10) the relationship of age, Z and abundance of disk stars in a simulated Milky Way

Abstract: The age, metallicity, and chemical abundances of stars are the primary tools that we use in Galactic archaeology in order to understand how the Milky Way has formed. Observational studies have shown that stars at a given metallicity and age show very little dispersion in the abundance versus age plane, meaning that we only need the metallicity and age of a star to predict its chemical abundance. This has been posited to be due to similar birth location at a given age, in line with an inside-out scenario where star formation proceeds from the central parts to the outskirts of a galaxy with time.
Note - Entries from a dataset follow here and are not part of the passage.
(** The tables of a class are complete.  Each of the three [generate] methods
    writes its whole table, every slot the class did not set at its default,
    exactly when the slots the documentation calls mandatory were set
    ([typestruct], [tp_name] and [tp_basicsize] of a type, [variable] of the
    others); when one is missing it raises [KeyError] and writes nothing. *)
Theorem type_tables_complete (slots : gmap string string) (k : code_sink) :
  let filled TEMPLATE defaults :=
    format_dict TEMPLATE (fun key =>
      match slots !! key with
      | Some v => Some v
      | None => (list_to_map defaults : gmap string string) !! key
      end) in
  let complete mandatory TEMPLATE defaults result :=
    (given slots mandatory ->
       exists text, result = Ok (writeln k text) /\ filled TEMPLATE defaults = Ok text)
    /\ (~ given slots mandatory -> result = Raise KeyError) in
  complete ["typestruct"; "tp_name"; "tp_basicsize"] PyTypeObject_TEMPLATE PyTypeObject_defaults
    (PyTypeObject_generate slots k)
  /\ complete ["variable"] PyNumberMethods_TEMPLATE PyNumberMethods_defaults
       (PyNumberMethods_generate slots k)
  /\ complete ["variable"] PySequenceMethods_TEMPLATE PySequenceMethods_defaults
       (PySequenceMethods_generate slots k).
Proof.
  cbn zeta. unfold PyTypeObject_generate, PyNumberMethods_generate, PySequenceMethods_generate.
  split; [|split]; apply generate_table_spec; vm_compute; reflexivity.
Qed.

Lemma type_tables_complete_witness :
  PyTypeObject_generate {["typestruct" := "PyFoo_Type"]} MemoryCodeSink = Raise KeyError
  /\ exists text, PyNumberMethods_generate {["variable" := "Foo__number"]} MemoryCodeSink
       = Ok (writeln MemoryCodeSink text).
Proof.
  split.
  - destruct (type_tables_complete {["typestruct" := "PyFoo_Type"]} MemoryCodeSink)
      as ([_ H]&_&_).
    apply H. intros Hg. inversion Hg as [|? ? _ Hg']; subst.
    inversion Hg' as [|? ? [v Hv] _]; subst. discriminate.
  - destruct (type_tables_complete {["variable" := "Foo__number"]} MemoryCodeSink)
      as (_&[H _]&_).
    destruct H as (text&E&_); [repeat constructor; by eexists|]. exists text. exact E.
Defined.
Lemma converter_function_witness :
  match demo_converter.2 with
  | Raise _ => False
  | Ok o =>
      PythonToC_get_prototype o = "int _wrap_convert_py2c__int(PyObject *value, int *address)"
      /\ (demo_converted o).1.1 = demo_converter.1.1
      /\ converter_text "return 0;" (PythonToC_get_prototype o) [] "return 1;" MemoryCodeSink
           (g_out (demo_converted o).1.2)
  end.
Proof.
  assert (match demo_converter.2 with Ok o => is_ok (demo_converted o).2 | Raise _ => false end = true)
    as Hok by (vm_compute; reflexivity).
  assert (match demo_converter.2 with Ok o => String.eqb (p2c_type_no_ref o) "int" | Raise _ => false end
    = true) as Hty by (vm_compute; reflexivity).
  unfold demo_converted in *. destruct demo_converter as [[v s] [o|]] eqn:E; cbn [fst snd] in *;
    [|discriminate Hok].
  destruct (converter_function demo_int v "_wrap_convert_py2c__int" s o ∅ MemoryCodeSink
    "_wrap_convert_py2c__int" (PythonToC_generate o "_wrap_convert_py2c__int"
      (v, Gen s MemoryCodeSink)).1 _ E) as (H1&_&H2&_&_&H3).
  apply String.eqb_eq in Hty. rewrite Hty in H2, H3. rewrite H2.
  split_and!; [reflexivity | exact H1 |]. apply H3.
  destruct (PythonToC_generate _ _ _) as [st [[]|]]; [reflexivity | discriminate Hok].
Defined.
In this talk, we showcase our exploration of where this small age-abundance intrinsic dispersion comes from by taking advantage of the Ananke generative framework -- a Gaia mock catalog based on the Latte set of hydrodynamic zoom-in simulations of Milky-Way mass galaxies. Specifically, we compare where these simulations reproduce observational trends, and where this breaks down. We similarly find small dispersions (<0.02 dex) in the [X/Fe] vs age plane for the seven individual elements (C,N,O,Mg,Si,S,Ca) that we investigated. In addition, most of the [X/Fe]-age trends in the sims follow what we find in observations, except for C and Ca. This work has shown that the small intrinsic dispersion in the age-abundance relation is intimately linked to a star's birth location and has identified tensions between the observed and predicted trends in [X/Fe] as a function of age.

Bio: Andreia "Dreia" Carrillo is a 5th year grad student studying the detailed chemistry of Milky Way stars, using large surveys, spectroscopy, and zoom-in simulations. She also studies unresolved stellar populations in nearby galaxies using integral field unit data. She's a LSSTC Data Science Fellow and was a Simons Foundation CCA Predoc Fellow.